## Exercise aim
Below is a listing. Quote from it, exactly, the lines from the one containing "- by eapply calm_inv." down to the one containing "destruct ((m =? -1) && _).", both ends included, and nothing else.

## Information given
(** The state in which [do_io] reaches [retry]; [q] is free for a timer. *)
Record ready (p tcond q : Z) (i : nat) (e : Z) s : Prop := {
  r_running : running p i e (iom s);
  r_good : TimerProps.good (timers_of (iom s));
  r_timer : Timer.heap (timers_of (iom s)) !! q = None;
  r_cond : conds s !! tcond = Some 0
}.

Lemma running_calm p i e x y : running p i e x → calm x y → running p i e y.
Proof.
  intros [H1 H2 H3 H4 H5 H6 H7] Hc. pose proof Hc as (E1 & _ & _ & E4).
  split; rewrite ?E4; try done.
  - by eapply calm_inv.
  - by rewrite (calm_places p x).
  - unfold ctx_at in *. by rewrite E1.
Qed.

Lemma ready_calm p tcond q i e s s' :
  ready p tcond q i e s → calm (iom s) (iom s') → timers_of (iom s') = timers_of (iom s) →
  conds s' = conds s → ready p tcond q i e s'.
Proof.
  intros [H1 H2 H3 H4] Hc Ht Hcd. split; rewrite ?Ht, ?Hcd; try done. by eapply running_calm.
Qed.

Lemma call_calm func s : ∃ n s', Waiting.call func s = Ok n s' ∧
  calm (iom s) (iom s') ∧ timers_of (iom s') = timers_of (iom s) ∧ conds s' = conds s.
Proof.
  unfold Waiting.call, on_iom. unfold_M.
  pose proof (sys_calm (λ k, let '(n, e, k') := func k in ((n, e), k')) (iom s)) as ([n e] & x & -> & _ & Hc & Ht)%wp_ok.
  cbn [fst snd]. destruct (n =? -1); eexists _, _; split; [reflexivity|done|reflexivity|done].
Qed.

Lemma calls_calm fuel func : ∀ s n s', Waiting.call_uninterrupted fuel func s = Ok n s' →
  calm (iom s) (iom s') ∧ timers_of (iom s') = timers_of (iom s) ∧ conds s' = conds s.
Proof.
  induction fuel as [|fuel IH]; intros s n s' E; [discriminate E|].
  cbn [Waiting.call_uninterrupted] in E. unfold_M.
  destruct (call_calm func s) as (m & s1 & Ec & H1 & H2 & H3). rewrite Ec in E.
  destruct ((m =? -1) && _).
  - apply IH in E as (H4 & H5 & H6). split_and!; [by eapply calm_trans|congruence|congruence].
  - by injection E as <- <-.
Qed.

(** The condition timer is armed: [to] milliseconds from now, with this call's
    condition. *)
Definition armed (q to tcond : Z) s : Prop :=
  ∃ now, in_uint 64 now ∧ Timer.heap (timers_of (iom s)) !! q =
    Some (Timer.mk_timer false to (uint 64 (now + to)) (Some (Timer.Bound tcond []))).

Lemma addCondTimer_spec p tcond q i e to s : ready p tcond q i e s →
  wp (Waiting.addCondTimer pipe_write GetCurrentMS q to tcond) (λ _ s',
    calm (iom s) (iom s') ∧ conds s' = conds s ∧ TimerProps.good (timers_of (iom s')) ∧ armed q to tcond s') s.
Proof.
  intros H. unfold wp, Waiting.addCondTimer, on_iom. unfold_M.
  pose proof (sys_calm GetCurrentMS (iom s)) as (now & x & -> & Hnow & Hc & Ht)%wp_ok. cbn [iom set_iom].
  pose proof (clock_ok (kernel (Scheduler.ext (iom s)))) as Hn. rewrite <-Hnow in Hn.
  pose proof H as [_ Hg Hq _]. rewrite <-Ht in Hg, Hq.
  pose proof (TimerProps.serve_spec (F := Fiber.script) (W := Z) now (Timer.AddCondTimer q to [] tcond false) _ Hg Hn) as Hs.
  specialize (Hs (proj2 (not_elem_of_dom _ _) Hq)).
  pose proof (TimerRun.addTimer_spec (F := Fiber.script) (W := Z) (timers_of x) q to (Some (Timer.Bound tcond [])) false now (proj1 Hg) Hq)
    as (a & z & E & _ & _ & Hh & _)%wp_ok.
  cbn [Timer.serve] in Hs. apply wp_fmap_inv in Hs. apply wp_ok in Hs as (a' & z' & E' & Hg' & _).
  assert (Ok a' z' = Ok a z) as Ez by exact (eq_trans (eq_sym E') E). injection Ez as -> ->.
  pose proof (timer_op_calm (Timer.addCondTimer (F := Fiber.script) q to [] tcond false now) x a z E) as (b & y & -> & _ & Hc' & Ht')%wp_ok.
  cbn [iom set_iom conds]. subst z. split_and!; [by eapply calm_trans|done|exact Hg'|].
  exists now. split; [done|]. cbn [iom set_iom]. rewrite Hh, lookup_insert_eq. done.
Qed.

Lemma cancel_timer_spec timer s :
  TimerProps.good (timers_of (iom s)) →
  match timer with Some q => q ∈ dom (Timer.heap (timers_of (iom s))) | None => True end →
  wp (Waiting.cancel_timer timer) (λ _ s', calm (iom s) (iom s') ∧ conds s' = conds s ∧
    TimerProps.good (timers_of (iom s'))) s.
Proof.
  intros Hg Hd. unfold wp, Waiting.cancel_timer, on_iom. destruct timer as [q|]; [|done].
  pose proof (TimerProps.cancel_good _ q Hg Hd) as (b & z & E & Hg')%wp_ok. unfold_M.
  pose proof (tim_calm _ (iom s) b z E) as (c & y & -> & _ & Hc & Ht)%wp_ok.
  cbn [iom set_iom conds]. by rewrite Ht.
Qed.

(** Giving up the processor changes nothing but the fibers. *)
Lemma yield_spec p (fresh : Z) k x g :
  Fiber.t_fiber (Scheduler.world x) = Some p → Fiber.fibers (Scheduler.world x) !! p = Some g →
  Fiber.m_state g = Fiber.EXEC → is_Some (Fiber.t_scheduler_fiber (Scheduler.world x)) →
  wp (Scheduler.fib (Fiber.YieldToHold fresh k)) (λ _ y,
    ctxs y = ctxs x ∧ pending y = pending x ∧ queue y = queue x ∧ timers_of y = timers_of x) x.
Proof.
  intros H1 H2 H3 [m H4]. unfold wp, Scheduler.fib, Fiber.YieldToHold, Fiber.GetThis, Fiber.getState,
    Fiber.deref, Fiber.update, Fiber.swapOut, Fiber.SetThis. unfold_M. rewrite H1. cbn. rewrite H2. cbn.
  rewrite H3, bool_decide_true by done. cbn. rewrite H4. done.
Qed.

Definition timer_of (to q : Z) : option Z := if to =? no_timeout then None else Some q.

(** What a call leaves behind when it returns or switches. *)
Definition left_behind (p tcond q : Z) (i : nat) (e to : Z) (r : progress) s : Prop :=
  match r with
  | Returned _ => places p (iom s) = 0
  | Switched timer => timer = timer_of to q ∧ holds p tcond timer false 0 s ∧
      (timer = Some q → armed q to tcond s) ∧
      slot (ctx_at (iom s) i) e = mk_event true (Some p) None
  end.
Lemma arm_spec p tcond q i e to s : ready p tcond q i e s →
  wp (match timer_of to q with
      | Some _ => Waiting.addCondTimer pipe_write GetCurrentMS q to tcond
      | None => mret tt
      end) (λ _ s', calm (iom s) (iom s') ∧ conds s' = conds s ∧ TimerProps.good (timers_of (iom s')) ∧
    (timer_of to q = Some q → armed q to tcond s')) s.
Proof.
  intros H. unfold timer_of. destruct (to =? no_timeout).
  - split_and!; [done|done|apply H|done].
  - eapply wp_mono; [by apply (addCondTimer_spec p tcond q i e)|]. intros _ s' (?&?&?&?). by split_and!.
Qed.

Lemma armed_dom to q tcond s :
  (timer_of to q = Some q → armed q to tcond s) →
  match timer_of to q with Some q' => q' ∈ dom (Timer.heap (timers_of (iom s))) | None => True end.
Proof.
  unfold timer_of. destruct (to =? no_timeout); [done|]. intros H.
  destruct (H eq_refl) as (now & _ & E). apply elem_of_dom. by eexists.
Qed.

Lemma armed_same q to tcond s s' :
  timers_of (iom s') = timers_of (iom s) → armed q to tcond s → armed q to tcond s'.
Proof. intros E (now & ? & Hh). exists now. by rewrite E. Qed.

(** The event of the running fiber. *)
Lemma own_event p i e x : running p i e x →
  wp (addEvent (W := Z) epoll_ctl (Z.of_nat i) e None true) (λ r y,
    inv y ∧ same_rest x y ∧
    (r = 0 ∧ places p y = 1 ∧ slot (ctx_at y i) e = mk_event true (Some p) None ∨
     r = -1 ∧ places p y = 0)) x.
Proof.
  intros [Hi Hp He Hf Ht (g & Hg & Hx) _].
  assert (caller_ok x None) as Hc by (right; by exists p, g).
  pose proof (addEvent_spec epoll_ctl pipe_write pipe_ok i e None x Hi He Hf Hc) as H1.
  pose proof (add_places epoll_ctl pipe_write pipe_ok p i e None x Hi He Hf Hc) as H2.
  eapply wp_mono; [exact (wp_and _ _ _ _ H1 H2)|]. cbv zeta.
  intros r y [(Hr & _ & _ & _ & _ & Hat & _) (Hinv & Hrest & Hpl)]. split_and!; [done|done|].
  unfold new_slot in *. rewrite Ht in *. cbn [fiber] in Hpl. rewrite is_fiber_self, Hp in Hpl.
  destruct Hpl as [[-> Hpl]|[-> Hpl]]; [left|by right]. split_and!; [done|done|].
  destruct (ctl_ok _ _ _ _ _); [|discriminate Hr]. rewrite Hat. by destruct He as [->| ->].
Qed.

(** The event is added, and the fiber gives up the processor. *)
Lemma attempt_spec p tcond q i e to fuel func k s :
  ready p tcond q i e s → (∃ n s0, Waiting.call_uninterrupted fuel func s = Ok n s0) →
  wp (attempt fuel func (Z.of_nat i) e to tcond q k) (left_behind p tcond q i e to) s.
Proof.
  intros H (n & s0 & E). unfold Waiting.attempt. apply wp_bind. unfold wp at 1. rewrite E.
  apply calls_calm in E as (Hc & Ht & Hcd).
  pose proof (ready_calm _ _ _ _ _ _ _ H Hc Ht Hcd) as H0. clear H Hc Ht Hcd s.
  apply wp_bind. unfold wp at 1, gets. destruct (_ && _); [|apply H0].
  fold (timer_of to q). cbv zeta. apply wp_bind. eapply wp_mono; [by apply (arm_spec p tcond q i e)|].
  intros u s1 (Hc1 & Hcd1 & Hg1 & Ha1). pose proof (armed_dom to q tcond s1 Ha1) as Hd1.
  pose proof (running_calm _ _ _ _ _ (r_running _ _ _ _ _ _ H0) Hc1) as Hrun.
  pose proof (own_event p i e (iom s1) Hrun) as (r & y & Ea & Hi & (Hw & _ & Htm & _) & Hr)%wp_ok.
  apply wp_bind. unfold wp at 1, on_iom at 1. rewrite Ea.
  destruct Hr as [(-> & Hp & Hs)|(-> & Hp)]; cbn [Z.eqb negb].
  - destruct Hrun as [_ _ _ _ Hthis (g & Hg & Hx) Hmain]. rewrite <-Hw in Hthis, Hg, Hmain.
    apply wp_bind. unfold wp at 1, gets. apply wp_bind. unfold wp at 1, on_iom. cbn [iom set_iom].
    pose proof (yield_spec p (Scheduler.next_addr y) k y g Hthis Hg Hx Hmain)
      as (v & z & -> & H1 & H2 & H3 & H4)%wp_ok.
    unfold wp, mret, M_ret. split; [done|]. split; [|split].
    + split; cbn [iom set_iom conds]; rewrite ?H4, ?Htm; [by apply (inv_same y)|done|exact Hd1| |].
      * rewrite Hcd1. apply H0.
      * rewrite (places_same p y z H1 H3). lia.
    + intros Hq. eapply armed_same; [|exact (Ha1 Hq)]. cbn [iom set_iom]. congruence.
    + cbn [iom set_iom]. unfold ctx_at in *. by rewrite H1.
  - apply wp_bind. eapply wp_mono; [apply cancel_timer_spec; cbn [iom set_iom]; rewrite Htm; done|].
    intros w s2 (Hc2 & _). unfold wp, mret, M_ret. cbn [left_behind].
    rewrite (calm_places p y); [done|exact Hc2].
Qed.

Lemma resumed_spec p tcond timer b n s : holds p tcond timer b n s →
  wp (Waiting.resumed timer tcond) (λ v s', v = (if b then Some (-1) else None) ∧
    (b = true → errno s' = ETIMEDOUT)) s.
Proof.
  intros [Hi Hg Ht Hc _]. unfold Waiting.resumed. apply wp_bind.
  eapply wp_mono; [by apply cancel_timer_spec|]. intros u s1 (_ & Hcd & _).
  unfold wp. unfold_M. rewrite Hcd, Hc. by destruct b.
Qed.

(** C17. A call that has to wait for its event - it armed its timer, registered the
    event for its fiber and gave up the processor - is woken once. Whatever the
    other fibers, timers and threads do meanwhile, in any order, its fiber is in
    exactly one place, the slot of the event or the scheduler's queue, until a
    thread takes it, and nobody takes it twice. The timer's callback never faults,
    however late it runs; when it is the first to come it puts the fiber into the
    queue. When the fiber goes on, it fails with ETIMEDOUT exactly if the callback
    has run, even if the event came before it, and else tries again. If adding the
    event fails, nothing of the fiber is left behind. *)
Theorem waiting_call_woken_once (p tcond q : Z) (i : nat) (e to : Z) (fuel : nat)
    (func : Waiting.syscall) (k : Fiber.context) s :
  ready p tcond q i e s →
  (∃ n s0, Waiting.call_uninterrupted fuel func s = Ok n s0) →
  wp (attempt fuel func (Z.of_nat i) e to tcond q k) (λ r s1,
    match r with
    | Returned _ => places p (iom s1) = 0
    | Switched timer =>
        timer = timer_of to q ∧ (timer = Some q → armed q to tcond s1) ∧
        slot (ctx_at (iom s1) i) e = mk_event true (Some p) None ∧
        ∀ b n s2, runs p tcond i e b n s1 s2 →
          places p (iom s2) + Z.of_nat n = 1 ∧
          wp (on_timeout tcond (Z.of_nat i) e) (λ _ s3,
            b = false → fiber (slot (ctx_at (iom s2) i) e) = Some p →
            removal_ok epoll_ctl (iom s2) i (ctx_at (iom s2) i) e = true →
            Scheduler.mk_task (Some p) None (-1) ∈ queue (iom s3)) s2 ∧
          wp (Waiting.resumed timer tcond) (λ v s3, v = (if b then Some (-1) else None) ∧
            (b = true → errno s3 = ETIMEDOUT)) s2
    end) s.
Proof.
  intros H Hfunc. assert (is_event e) as He by apply H.
  eapply wp_mono; [by apply (attempt_spec p tcond q i e to fuel func k s)|].
  intros [n|timer] s1; [done|]. intros (-> & Hh & Ha & Hs). split_and!; [done|done|done|].
  intros b n s2 Hr. pose proof (runs_hold _ _ _ _ _ _ _ _ _ He Hh Hr) as H2. split_and!.
  - apply H2.
  - eapply wp_mono; [exact (on_timeout_spec p tcond i e s2 (h_inv _ _ _ _ _ _ H2) He)|].
    intros u s3 (_ & _ & _ & Hq) ->. apply Hq, (h_cond _ _ _ _ _ _ H2).
  - by eapply resumed_spec.
Qed.
End waiting.

(** *** A call that times out although its event came *)
Definition example_clock (k : unit) : Z * unit := (1000, k).
Lemma example_clock_ok (k : unit) : in_uint 64 (example_clock k).1.
Proof. unfold in_uint. simpl. lia. Qed.

Definition no_data (k : unit) : Z * Z * unit := (-1, EAGAIN, k).

(** Fiber 7 runs; 8 is the scheduler's fiber of the thread. *)
Definition example_world : Fiber.t :=
  Fiber.mk (<[7 := Fiber.mk_fiber 1 0 Fiber.EXEC (Fiber.Entry false) (Some 70) None]>
    (<[8 := Fiber.mk_fiber 0 0 Fiber.EXEC Fiber.Unsaved None None]> ∅)) 1 2 ∅ (Some 7) (Some 8) (Some 8).
Definition example_iom : IOManager.t unit Z :=
  Scheduler.mk example_world 50 [] [] [] 1 1 0 false false (-1) None 0
    (mk_io tt (Timer.new 0) [new_ctx 0; new_ctx 1; new_ctx 2; new_ctx 3] 0).
Definition example_call : Waiting.t unit := Waiting.mk example_iom {[5 := 0]} 0.

Lemma example_ready : ready 7 5 100 2 READ example_call.
Proof.
  split; [|by apply new_good|done|done]. split; [|done|by left|done|done| |by eexists].
  - split_and!; [|done|cbn; lia]. intros i c Hi.
    destruct i as [|[|[|[|i]]]]; simplify_eq/=; (split; [done|simpl; set_solver|done..]).
  - by eexists.
Qed.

## Finished task
  - by eapply calm_inv.
  - by rewrite (calm_places p x).
  - unfold ctx_at in *. by rewrite E1.
Qed.

Lemma ready_calm p tcond q i e s s' :
  ready p tcond q i e s → calm (iom s) (iom s') → timers_of (iom s') = timers_of (iom s) →
  conds s' = conds s → ready p tcond q i e s'.
Proof.
  intros [H1 H2 H3 H4] Hc Ht Hcd. split; rewrite ?Ht, ?Hcd; try done. by eapply running_calm.
Qed.

Lemma call_calm func s : ∃ n s', Waiting.call func s = Ok n s' ∧
  calm (iom s) (iom s') ∧ timers_of (iom s') = timers_of (iom s) ∧ conds s' = conds s.
Proof.
  unfold Waiting.call, on_iom. unfold_M.
  pose proof (sys_calm (λ k, let '(n, e, k') := func k in ((n, e), k')) (iom s)) as ([n e] & x & -> & _ & Hc & Ht)%wp_ok.
  cbn [fst snd]. destruct (n =? -1); eexists _, _; split; [reflexivity|done|reflexivity|done].
Qed.

Lemma calls_calm fuel func : ∀ s n s', Waiting.call_uninterrupted fuel func s = Ok n s' →
  calm (iom s) (iom s') ∧ timers_of (iom s') = timers_of (iom s) ∧ conds s' = conds s.
Proof.
  induction fuel as [|fuel IH]; intros s n s' E; [discriminate E|].
  cbn [Waiting.call_uninterrupted] in E. unfold_M.
  destruct (call_calm func s) as (m & s1 & Ec & H1 & H2 & H3). rewrite Ec in E.
  destruct ((m =? -1) && _).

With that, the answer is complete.